For her leadership and initiative, Dipa has thrice received Singapore’s highest civilian honor, the President’s Volunteerism and Philanthropy Award, as well as many other significant awards and honors. What she finds most gratifying is that the cause of migrant workers is now so well accepted (and even seen as “cool”), that the list of organizations, companies, and agencies partnering with IRR reads like a “who’s who” of the corporate, professional, and institutional worlds. Dipa credits her HLS background with lending legitimacy and credibility to her initial advocacy and organizing efforts. It also led to funding from the Harvard Foundation of Singapore for her to attend the Harvard Business School Executive Education Program’s course on Governing for Non-Profit Excellence in 2018. 

As she adroitly juggles her responsibilities as Assistant General Counsel of Singtel with running IRR, Dipa is still brimming with ideas for new projects and ways IRR could expand and deepen its initiatives. And she still carries one or two extra raincoats with her, just in case.

Campus Festivities

In March, the LL.M. Class of 2023 welcomed the Harvard community to the International Party, a joyful celebration featuring food and performances from around the world.

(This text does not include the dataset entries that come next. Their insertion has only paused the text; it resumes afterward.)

(** X5. Listing the transformers after removing a step is the same as
    removing that step from the listing, exception included; the listing
    has the step names in pipeline order. *)
Theorem get_transformers_after_remove name steps :
  SklearnPipeline.remove_transformer name
    (SklearnPipeline.get_transformers class_name steps)
  = match SklearnPipeline.remove_transformer name steps with
    | Ok steps' => Ok (SklearnPipeline.get_transformers class_name steps')
    | Raise e => Raise e
    end ∧
  List.map fst (SklearnPipeline.get_transformers class_name steps)
  = List.map fst steps.
Proof.
  split; [|apply get_transformers_names].
  destruct (decide (name ∈ List.map fst steps)) as [Hin|Hn].
  - destruct (first_named name steps Hin) as (l1 & t & l2 & -> & Hl1).
    rewrite (remove_at_first name _ l1 t l2 eq_refl Hl1).
    unfold SklearnPipeline.get_transformers. rewrite !List.map_app.
    cbn [List.map fst snd].
    apply (remove_at_first name _ _ (class_name t) _ eq_refl).
    fold (SklearnPipeline.get_transformers class_name l1).
    by rewrite get_transformers_names.
  - rewrite (remove_absent name steps Hn). apply remove_absent.
    by rewrite get_transformers_names.
Qed.

End SklearnListing.

(** ** DefaultPipeline: the ordered dictionary of steps *)

Section DefaultItems.

Context {T : Type}.
Implicit Types (d : list (string * T)) (name : string) (t : T).

Lemma setitem_present name t d :
  name ∈ List.map fst d →
  List.map fst (DefaultPipeline.setitem name t d) = List.map fst d.
Proof.
  induction d as [|[k v] d IH]; cbn [List.map fst DefaultPipeline.setitem].
  - by intros ?%elem_of_nil.
  - intros Hin. case_bool_decide as Hk; [done|]. cbn [List.map fst]. f_equal.
    apply IH. apply elem_of_cons in Hin as [?|?]; [congruence|done].
Qed.

Lemma setitem_fresh name t d :
  name ∉ List.map fst d → DefaultPipeline.setitem name t d = d ++ [(name, t)].
Proof.
  induction d as [|[k v] d IH]; cbn [List.map fst DefaultPipeline.setitem];
    [done|].
  intros Hn. rewrite bool_decide_eq_false_2.
  - cbn. f_equal. apply IH. intros ?. apply Hn. by right.
  - intros ->. apply Hn. left.
Qed.

Lemma getitem_setitem_eq name t d :
  DefaultPipeline.getitem name (DefaultPipeline.setitem name t d) = Ok t.
Proof.
  induction d as [|[k v] d IH]; cbn [DefaultPipeline.setitem].
  - cbn. by rewrite bool_decide_eq_true_2.
  - case_bool_decide as Hk; cbn [DefaultPipeline.getitem].
    + by rewrite bool_decide_eq_true_2.
    + by rewrite bool_decide_eq_false_2.
Qed.

Lemma getitem_setitem_ne n name t d :
  n ≠ name →
  DefaultPipeline.getitem n (DefaultPipeline.setitem name t d)
  = DefaultPipeline.getitem n d.
Proof.
  intros Hne. induction d as [|[k v] d IH]; cbn [DefaultPipeline.setitem].
  - cbn. by rewrite bool_decide_eq_false_2.
  - case_bool_decide as Hk; cbn [DefaultPipeline.getitem].
    + subst k. by rewrite !bool_decide_eq_false_2.
    + by rewrite IH.
Qed.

In May, HLS celebrated the Class of 2023 with time-honored pomp and circumstance. On Class Day, actress and activist Michelle Yeoh urged the graduates to “Stay loose, be smart, and go with love… and then leap. And then leap again. And then leap again.” At Commencement, the law school conferred degrees on 185 LL.M. students and three S.J.D. candidates.

Graduate Program News

Celebrating 100 years

In keeping with its long history of leadership in legal education, in 1923 Harvard Law School’s faculty voted to institute a one-year master’s degree in law, having established a one-year doctorate in law for prospective law teachers in 1910. In the summer of 1923, HLS conferred LL.M. degrees on two students who had started in other law programs, and in the fall of 1923, HLS enrolled its first full LL.M. class, comprised of two U.S. students and two international students (from Canada and the Philippines).  This coming academic year, 2023-2024, marks the 100th anniversary of the Harvard LL.M. program. We hope you will join us on campus in the fall of 2024 to celebrate the history of the LL.M. program and look ahead to its next 100 years.